Our research

Membrane proteins are the main conduit through which cells interact with and sense the outside world. They determine key mechanisms of normal and abnormal physiology, interact with most drugs, and are involved in many diseases. Mutations in membrane proteins cause disease, disrupt treatments, and enable evolution. However, because membrane proteins are technically challenging to study, we understand far less about them than their cytosolic counterparts. We are pushing forward membrane protein biology by developing integrated models of how mutations, genes, and drugs change membrane protein structure, function, cell biology, and evolution.

Our long term goal is to develop a mechanistic molecular, cellular, and physiological understanding for how membrane proteins allows us to interact with the world around us, how they break to cause the diseases that ail us, and how we can better treat these diseases with therapeutics.


Develop foundational technologies for mechanistic genetic screening on membrane proteins

To understand how membrane protein residues change in evolution and disease, we screen libraries of mutations within membrane proteins. Currently, the mutational scanning community mostly focuses on single missense mutations leaving out other types of variation significant for disease and evolution, such as expression tuning synonymous mutations, architecture rearranging protein recombination, and combinations of multiple mutations. We will develop new library generation pipelines to systematically explore how synonymous variation, splice variants, protein recombination, and multiple mutations combine in membrane proteins to drive evolution, cause disease, and change pharmacology. We will use genetic variation and CRISPRi libraries to identify amino acids, motifs, and interacting genes that alter membrane protein’s function. To garner mechanistic insight directly from genetic screens, we will learn how perturbations impact membrane proteins. For this reason, we will develop a toolkit of membrane protein assays for measuring how perturbations impact folding, trafficking to organelles, interactions with partner proteins, downstream signaling, and overall functional and conformational states. We will integrate the results from these experiments using computational biology to develop biophysical models for how ligands, genes, and mutations change membrane protein folding, trafficking, function, and structure.

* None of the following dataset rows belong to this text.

(** [!isNaN(parseFloat(s))]: the text begins with a number *)
Definition begins_with_number (s : string) : bool :=
  let s := (Num.read_sign (Str.trim_start s)).2 in
  let digit_first t := match t with String c _ => bool_decide (is_Some (Num.digit c)) | EmptyString => false end in
  Str.startsWith "Infinity" s || digit_first s || match s with String "." t => digit_first t | _ => false end.

Definition valid_version (v : option string) : bool :=
  match v with Some s => begins_with_number s && Str.contains "." s | None => false end.

Fixpoint indexOf (v : string) (l : list string) : option nat :=
  match l with [] => None | x :: l => if String.eqb x v then Some 0%nat else S <$> indexOf v l end.
(** [l.filter((value, index, element) => element.indexOf(value) !== index)] *)
Definition duplicates (l : list string) : list string :=
  map snd (List.filter (fun p => negb (bool_decide (indexOf p.2 l = Some p.1))) (imap pair l)).

Definition trimmed (a : IAttributeValue) : IAttributeValue := Attribute (Str.trim (ia_name a)) (ia_dataType a) (Str.trim (ia_displayName a)) (ia_isRequired a).

Definition invalid_version : exn := http_exn NotAcceptableException "Invalid schema version provided.".

Definition trimmedAttributes (attrs : list IAttributeValue) : result (list IAttributeValue) :=
  let ts := map trimmed attrs in
  match attrs with
  | [] => Throw (http_exn NotAcceptableException "Please provide at least one attribute.")
  | _ =>
      match duplicates (map (fun a => Str.toLowerCase (ia_name a)) ts) with
      | _ :: _ => Throw (conflict "Please provide unique attribute names")
      | [] =>
          match duplicates (map (fun a => Str.toLowerCase (ia_displayName a)) ts) with
          | _ :: _ => Throw (conflict "Please provide unique display names for attributes")
          | [] => Ok ts
          end
      end
  end.
Definition str (s : string) : Json.value := Json.JStr s.
Definition degree : Json.value :=
  Json.JObj [("schema", Json.JObj [("state", str "finished"); ("schemaId", str "did:indy:bcovrin:testnet:A/SCHEMA/Degree/1.0");
    ("schema", Json.JObj [("name", str "Degree"); ("version", str "1.0"); ("issuerId", str "did:indy:bcovrin:testnet:A")])])].
Definition degree_definition : Json.value :=
  Json.JObj [("state", str "finished"); ("credentialDefinitionId", str "did:indy:bcovrin:testnet:A/CLAIM_DEF/7/v1");
    ("credentialDefinition", Json.JObj [("tag", str "v1"); ("schemaId", str "did:indy:bcovrin:testnet:A/SCHEMA/Degree/1.0"); ("issuerId", str "did:indy:bcovrin:testnet:A")])].

(** The agent publishes what it is asked for; the file server keeps a schema as [f1] and gives
    it back with the title [Degree]. *)
#[local] Instance sample : Platform := {|
  orgs := [Organisation "acme" "Acme" None; Organisation "web" "Web" None];
  first_user := fun _ => Some "Ann";
  ledger_rows := [Ledger "l1" "BCovrin" (Some "bcovrin:testnet") None; Ledger "l2" "None" (Some NO_LEDGER) None; Ledger "l3" "Sepolia" (Some "ethr:sepolia") None];
  orgAgentTypes := [("t1", DEDICATED); ("t2", SHARED)];
  SCHEMA_FILE_SERVER_URL := Some "https://files/";
  SCHEMA_FILE_SERVER_TOKEN := Some "secret";
  on_request := fun qs =>
    match last qs with
    | Some (AskAgent "agent-create-schema" _) => inl (Some degree)
    | Some (AskAgent "agent-create-credential-definition" _) => inl (Some degree_definition)
    | _ => inl (Some (Json.JObj []))
    end;
  on_http := fun qs =>
    match last qs with
    | Some (Http (Request POST _ _ _)) => inl (Some (Json.JObj [("data", Json.JObj [("schemaId", str "f1")])]))
    | _ => inl (Some (Json.JObj [("title", str "Degree")]))
    end;
  lost := fun _ => None;
  clock := Z.of_nat;
  schema_order := fun _ _ a b => (sc_created a <=? sc_created b)%Z;
  definition_order := fun _ _ a b => (cd_created a <=? cd_created b)%Z;
|}.
(** ** Delivery *)

Definition resolve (hostname : string) : eff world (option string) := fun w =>
  (Ok (lookup (ticks w) hostname), World (agents w) (log w ++ [Resolved (ticks w) hostname])%list (S (ticks w))).

Definition isValidWebhookUrl (url : string) : eff world bool :=
  if bool_decide (PLATFORM_PROFILE_MODE = Some "DEV") then mret true else
  match url_parts url with
  | None => mret false
  | Some (protocol, hostname) =>
      if negb (String.eqb protocol "https:") then mret false else
      found ← resolve hostname;
      mret match found with
        | None => false
        | Some address => negb (String.eqb address "") && negb (isPrivateIp address)
        end
  end.

Definition webhookError (status : option Z) : exn := Exn HttpException "Error in sending webhook response to org webhook url" status None.

(** The headers of a signed request; a decrypted value that is no text is no key. *)
Definition signature (webhookSecret : option string) (requestBody : string) : eff world (option (string * string)) :=
  if truthy_str webhookSecret then
    n ← tick;
    let timestamp := pretty (time n) in
    decryptedSecret ← lift (decryptClientCredential CRYPTO_PRIVATE_KEY (default "" webhookSecret));
    match decryptedSecret with
    | Json.JStr key => mret (Some (hmac key (timestamp +:+ "." +:+ requestBody), timestamp))
    | _ => throw not_an_object
    end
  else mret None.

Definition fetch (p : post) : eff world Z := fun w =>
  let w := World (agents w) (log w ++ [Posted p])%list (ticks w) in
  match respond (posts w) with
  | None => (Throw (js_error "fetch failed"), w)
  | Some status => if (200 <=? status) && (status <=? 299) then (Ok status, w) else (Throw (webhookError (Some status)), w)
  end.
(** What a call in this phase knows *)
Definition knows (w : world) (p : phase) : Prop :=
  match p with
  | Looking => isSendingAlert w = false /\ recent w = false
  | Sending n => (1 <= n <= retries)%nat /\ isSendingAlert w = true /\ recent w = false
  | Pausing n _ => (1 <= n < retries)%nat /\ isSendingAlert w = true /\ recent w = false
  | Ending => isSendingAlert w = true
  | Over => True
  end.

Record sound (w : world) : Prop := {
  s_one : forall i j c c', calls w !! i = Some c -> calls w !! j = Some c' -> active c.2 = true -> active c'.2 = true -> i = j;
  s_knows : forall i c, calls w !! i = Some c -> knows w c.2;
  s_flag : isSendingAlert w = true -> exists i c, calls w !! i = Some c /\ active c.2 = true;
  s_last : lastAlertTime w = head (delivered w);
  s_time : 0 < now w /\ Forall (fun t => 0 < t <= now w) (delivered w);
  s_spaced : spaced (delivered w);
}.

Lemma recent_false w : lastAlertTime w = head (delivered w) -> Forall (fun t => 0 < t <= now w) (delivered w) -> recent w = false ->
  spaced (delivered w) -> spaced (now w :: delivered w).
Proof.
  intros Hl Ht Hr Hs. unfold recent in Hr. rewrite Hl in Hr. destruct (delivered w) as [|t l]; [done|]. simpl in Hr. inversion Ht; subst.
  split; [|done]. destruct (Z.eqb_spec t 0); [lia|]. simpl in Hr. apply Z.ltb_ge in Hr. lia.
Qed.

(** One call changes, the others know what they knew. *)
Lemma sound_call w w' i dto p p' :
  sound w -> calls w !! i = Some (dto, p) -> active p = true ->
  (exists dto', calls w' = <[i := (dto', p')]> (calls w)) -> knows w' p' -> (isSendingAlert w' = true -> active p' = true) ->
  lastAlertTime w' = head (delivered w') -> 0 < now w' -> Forall (fun t => 0 < t <= now w') (delivered w') -> spaced (delivered w') -> sound w'.
Proof.
  intros [Ho Hk Hf _ _ _] Hc Ha [dto' Hcs] Hp Hfl Hl Hn Ht Hs.
  assert (Hi : (i < length (calls w))%nat) by (by eapply lookup_lt_Some).
  assert (Hothers : forall j c, j <> i -> calls w !! j = Some c -> active c.2 = false).
  { intros j c Hj Hjc. apply not_true_iff_false. intros Hac. apply Hj. by eapply (Ho j i). }
  split; [| | | done | done | done].
  - intros j k c c'. rewrite Hcs. intros [(<- & <- & _)|[Hj Hjc]]%list_lookup_insert_Some [(<- & <- & _)|[Hkk Hkc]]%list_lookup_insert_Some Hac Hac'; try done.
    + by rewrite (Hothers k c') in Hac'.
    + by rewrite (Hothers j c) in Hac.
    + by eapply Ho.
  - intros j c. rewrite Hcs. intros [(<- & <- & _)|[Hj Hjc]]%list_lookup_insert_Some; [done|].
    assert (active c.2 = false) as Hoff by (by eapply Hothers). destruct c as [? []]; done.
  - intros Hfw. exists i, (dto', p'). split; [|by apply Hfl]. rewrite Hcs. by apply list_lookup_insert_eq.
Qed.

Lemma recent_later w w' : lastAlertTime w' = lastAlertTime w -> now w <= now w' -> recent w = false -> recent w' = false.
Proof.
  unfold recent. intros -> Hn. destruct (lastAlertTime w) as [t|]; [|done]. destruct (negb _); [|done]. simpl.
  rewrite !Z.ltb_ge. lia.
Qed.

Lemma step_sound e w : (match e with Called _ => negb (existsb (fun c => looking c.2) (calls w)) | _ => true end) = true ->
  sound w -> sound (step e w).
Proof.
  intros Ha Hw. destruct e as [dto|i from|i accepted|i|i|time]; simpl.
  - destruct (recent w || isSendingAlert w) eqn:E; [done|]. apply orb_false_iff in E as [Er Es]. apply negb_true_iff in Ha.
    assert (Hoff : forall j c, calls w !! j = Some c -> active c.2 = false).
    { intros j c Hj. pose proof (s_knows w Hw j c Hj) as Hk. assert (looking c.2 = false) as Hl.
      { apply not_true_iff_false. intros Hl. apply not_true_iff_false in Ha. apply Ha, existsb_elem. exists c. split; [by eapply list_elem_of_lookup_2 | done]. }
      destruct c as [? []]; simpl in *; try done; destruct_and?; congruence. }
    destruct Hw as [Ho Hk Hf ? ? ?]. split; simpl; try done.
    + intros j k c c' [[_ Hj]|[-> <-]]%lookup_snoc_Some [[_ Hk']|[-> <-]]%lookup_snoc_Some Hac Hac'; try done;
        [by rewrite (Hoff j c Hj) in Hac | by rewrite (Hoff j c Hj) in Hac | by rewrite (Hoff k c' Hk') in Hac'].
    + intros j c [[_ Hj]|[_ <-]]%lookup_snoc_Some; [|done]. specialize (Hoff j c Hj). by destruct c as [? []].
    + congruence.
  - destruct (calls w !! i) as [[dto []]|] eqn:E; try done. pose proof (s_knows w Hw i _ E) as [Hf Hr].
    destruct Hw as [? ? ? ? [? ?] ?] eqn:Ew. destruct from as [from|].
    + eapply (sound_call w); [exact Hw | exact E | done | by eexists | | done..]. simpl. split_and!; [lia | unfold retries; lia | done | done].
    + eapply (sound_call w); [exact Hw | exact E | done | by eexists | done | simpl; congruence | done..].
  - destruct (calls w !! i) as [[dto []]|] eqn:E; try done. pose proof (s_knows w Hw i _ E) as (Hn & Hf & Hr).
    destruct Hw as [? ? ? Hl [? Ht] Hs] eqn:Ew. destruct accepted; [|destruct (Nat.eqb_spec attempt0 retries)].
    + eapply (sound_call w); [exact Hw | exact E | done | by eexists | done | done | done | done | | by apply recent_false].
      simpl. constructor; [lia | done].
    + eapply (sound_call w); [exact Hw | exact E | done | by eexists | done..].
    + eapply (sound_call w); [exact Hw | exact E | done | by eexists | | done..]. simpl. split_and!; [lia | lia | done | done].
  - destruct (calls w !! i) as [[dto []]|] eqn:E; try done. pose proof (s_knows w Hw i _ E) as (Hn & Hf & Hr). destruct (_ <=? _); [|done].
    destruct Hw as [? ? ? ? [? ?] ?] eqn:Ew. eapply (sound_call w); [exact Hw | exact E | done | by eexists | | done..]. simpl. split_and!; [lia | lia | done | done].
  - destruct (calls w !! i) as [[dto []]|] eqn:E; try done. destruct Hw as [? ? ? ? [? ?] ?] eqn:Ew.
    eapply (sound_call w); [exact Hw | exact E | done | by eexists | done..].
  - destruct Hw as [Ho Hk Hf Hl [Hn Ht] Hs]. split; simpl; try done.
    + intros j c Hj. specialize (Hk j c Hj). destruct c as [? []]; simpl in *; try done; split_and!; try apply Hk;
        (apply (recent_later w); [done | simpl; lia | apply Hk]).
    + split; [lia|]. eapply Forall_impl; [exact Ht|]. simpl. lia.
Qed.

Definition start (time : Z) : world := World None false time [] [] [].

(** Where calls do not meet while they read the configuration, at most one of them is under
    way and accepted alerts are two hours apart, whatever the mail service does. *)
Theorem alerts_spaced time es : 0 < time -> apart_calls es (start time) = true ->
  let w := run_events es (start time) in
  spaced (delivered w) /\ forall i j c c', calls w !! i = Some c -> calls w !! j = Some c' -> active c.2 = true -> active c'.2 = true -> i = j.
Proof.
  intros Ht H. cbv zeta. enough (sound (run_events es (start time))) as [? ? ? ? ? ?] by done. revert H.
  assert (sound (start time)) as H0 by (by split). revert H0. generalize (start time) as w. induction es as [|e es IH]; intros w Hw H; [done|].
  simpl in H. apply andb_true_iff in H as [H1 H2]. simpl. apply IH; [by apply step_sound | done].
Qed.

Definition mail : EmailDto := Email "" "ops" "ledgers".
Example alerts_spaced_witness : apart_calls [Called mail; Configured 0 (Some "us"); Sent 0 false; Passed 3000; Woken 0; Called mail; Sent 0 true; Settled 0; Passed 7200000; Called mail; Configured 1 (Some "us"); Sent 1 true] (start 1000) = true /\
  let w := run_events [Called mail; Configured 0 (Some "us"); Sent 0 false; Passed 3000; Woken 0; Called mail; Sent 0 true; Settled 0; Passed 7200000; Called mail; Configured 1 (Some "us"); Sent 1 true] (start 1000) in
  spaced (delivered w) /\ forall i j c c', calls w !! i = Some c -> calls w !! j = Some c' -> active c.2 = true -> active c'.2 = true -> i = j.
Proof. split; [reflexivity|]. apply alerts_spaced; [lia | reflexivity]. Defined.

(** The flag is set only after the configuration was read: two calls that meet there both send. *)
Example alert_twice : delivered (run_events [Called mail; Called mail; Configured 0 (Some "us"); Configured 1 (Some "us"); Sent 0 true; Sent 1 true] (start 1000)) = [1000; 1000].
Proof. reflexivity. Qed.
End Alert.

(** ** Places *)

Module GeoLocation.
Record countries := Country { c_id : Z; c_name : string; c_isoCode : string; phonecode : option string }.
Record states := State { s_id : Z; s_name : string; s_countryId : Z; s_countryCode : string; s_isoCode : string }.
Record cities := City { ci_id : Z; ci_name : string; ci_stateId : Z; ci_stateCode : string; ci_countryId : Z; ci_countryCode : string }.
Record tables := Tables { all_countries : list countries; all_states : list states; all_cities : list cities }.

Section service.
(** The order of the database's collation *)
Context (collates : string -> string -> bool).

Definition by_name {R} (name : R -> string) : list R -> list R := sort_by (fun a b => collates (name a) (name b)).

Definition getAllCountries (t : tables) : list countries := by_name c_name (all_countries t).
Definition findStatesByCountryId (countryId : Z) (t : tables) : list states := by_name s_name (List.filter (fun s => s_countryId s =? countryId) (all_states t)).
Definition findCitiesByStateAndCountry (countryId stateId : Z) (t : tables) : list cities :=
  by_name ci_name (List.filter (fun c => (ci_stateId c =? stateId) && (ci_countryId c =? countryId)) (all_cities t)).

Definition some_rows {R} (message : string) (rows : list R) : eff tables (list R) :=
  rpc (match rows with [] => throw (not_found message) | _ => mret rows end).

Definition getStatesByCountryId (countryId : Z) : eff tables (list states) := fun t =>
  some_rows "No states found for provided countryId.Please provide valid countryId" (findStatesByCountryId countryId t) t.
Definition getCitiesByStateAndCountry (countryId stateId : Z) : eff tables (list cities) := fun t =>
  some_rows "No cities found for provided stateId and countryId.Please provide valid stateId and countryId" (findCitiesByStateAndCountry countryId stateId t) t.

(** A listing of cities has those of the state in the country, each once and in order; it is
    refused exactly when there are none. *)
Lemma cities_listed countryId stateId t : (forall a b, collates a b = true \/ collates b a = true) ->
  let '(r, t') := getCitiesByStateAndCountry countryId stateId t in t' = t /\
  match r with
  | Ok rows => rows <> [] /\ rows ≡ₚ List.filter (fun c => (ci_stateId c =? stateId) && (ci_countryId c =? countryId)) (all_cities t) /\
      Sorted (fun a b => collates (ci_name a) (ci_name b) = true) rows
  | Throw e => exn_status e = Some 404 /\ forall c, c ∈ all_cities t -> (ci_stateId c =? stateId) && (ci_countryId c =? countryId) = false
  end.
Proof.
  intros Hc. unfold getCitiesByStateAndCountry, some_rows, rpc, try_catch.
  pose proof (sort_by_perm (fun a b => collates (ci_name a) (ci_name b)) (List.filter (fun c => (ci_stateId c =? stateId) && (ci_countryId c =? countryId)) (all_cities t))) as Hp.
  pose proof (sort_by_sorted (fun a b => collates (ci_name a) (ci_name b)) (List.filter (fun c => (ci_stateId c =? stateId) && (ci_countryId c =? countryId)) (all_cities t))
    (fun a b => Hc (ci_name a) (ci_name b))) as Hs.
  unfold findCitiesByStateAndCountry, by_name. destruct (sort_by _ _) as [|x l].
  - split; [done|]. split; [done|]. apply filter_b_nil. by apply Permutation_nil in Hp.
  - split; [done|]. split_and!; [done | exact Hp | exact Hs].
Qed.
End service.

Inductive message := GetAllCountries | GetAllStates (countryId : Z) | GetAllCities (countryId stateId : Z).
Definition handle (collates : string -> string -> bool) (m : message) : eff tables unit :=
  match m with
  | GetAllCountries => _ ← gets (getAllCountries collates); mret tt
  | GetAllStates countryId => _ ← getStatesByCountryId collates countryId; mret tt
  | GetAllCities countryId stateId => _ ← getCitiesByStateAndCountry collates countryId stateId; mret tt
  end.
End GeoLocation.

(** ** Notifications that are sent *)

Module NotificationSample.
Import Notification.
#[local] Instance ids : UuidSource.
Proof. refine {| uuid n := "id" +:+ pretty n |}. Defined.

Definition accepts (rs : list http_request) : any + axios_error := inl (Some (Json.JNum (Z.of_nat (length rs)))).
Definition fresh : world := World [] [] [] 0.
Definition served : list message := [RegisterOrgWebhookEndpoint "acme" "https://push.test/a"; RegisterOrgWebhookEndpoint "acme" "https://push.test/b";
  RegisterHolderNotification "s1" "did:x" "t1"; RegisterHolderNotification "s1" "did:y" "t2"; SendNotificationToHolder (SendNotification "t1" "offer" "acme")].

genotype phenotype landscape

Molecular understanding for how receptors allow our cells to respond to sensation and therapeutics

GPCRs are cellular sensors and common drug targets. Through diverse mechanisms, mutations within GPCRs allow cells to evolve responses to new stimuli, break responses in disease, and disrupt drug efficacy. Complex mixtures of ligands activate GPCRs through multiple downstream effectors and signaling pathways making integrated biology necessary. Computational biologists develop models of GPCR activation and pharmacogenomics, however, we lack experimental approaches to test these models. Experimentalists typically focus on one GPCR at a time, with a couple of mutations and ligands, while looking at a small fraction of their impacts using conventional structural biology or cell biology methods. We are developing assays to identify how mutations, knocked-down genes, and ligands change GPCRs activation, signaling, and trafficking across all GPCRs. We are using these methods to learn how complex mixtures of ligands activate GPCRs, how sensory GPCRs change through evolution, and how mutations alter GPCR pharmacology and cause disease.


Discover the molecular mechanisms that underlie transporter substrate specificity

A large yet finite number of transporters evolved to move nearly infinite possible polar nutrients, small molecules, and drugs in and out of cells. Their role in exchanging solutes across the membrane makes transporters critical for physiology and pharmacology, illustrated by many disease-causing and therapeutic disrupting variants. Despite their importance, we do not know many transporters’ roles in physiology, what they transport, how they transport, or what determines a transporter’s substrate specificity. A lack of scalable mechanistic assays limits basic and applied transporter biology. We are addressing this challenge using genetic screens across the transporter-ome to uncover their roles in physiology. In follow-up experiments on specific transporters, we will do mechanistic mutational scans and structural experiments to develop structure-functional models of transporters. To determine pathogenicity and mechanisms of action, we will explore the functional impacts of human polymorphisms. From mechanistic genetic screens of membrane proteins, we are learning the physiological roles and structure-function mechanisms of an understudied class of proteins and actionable guidelines for clinical geneticists and pharmacists.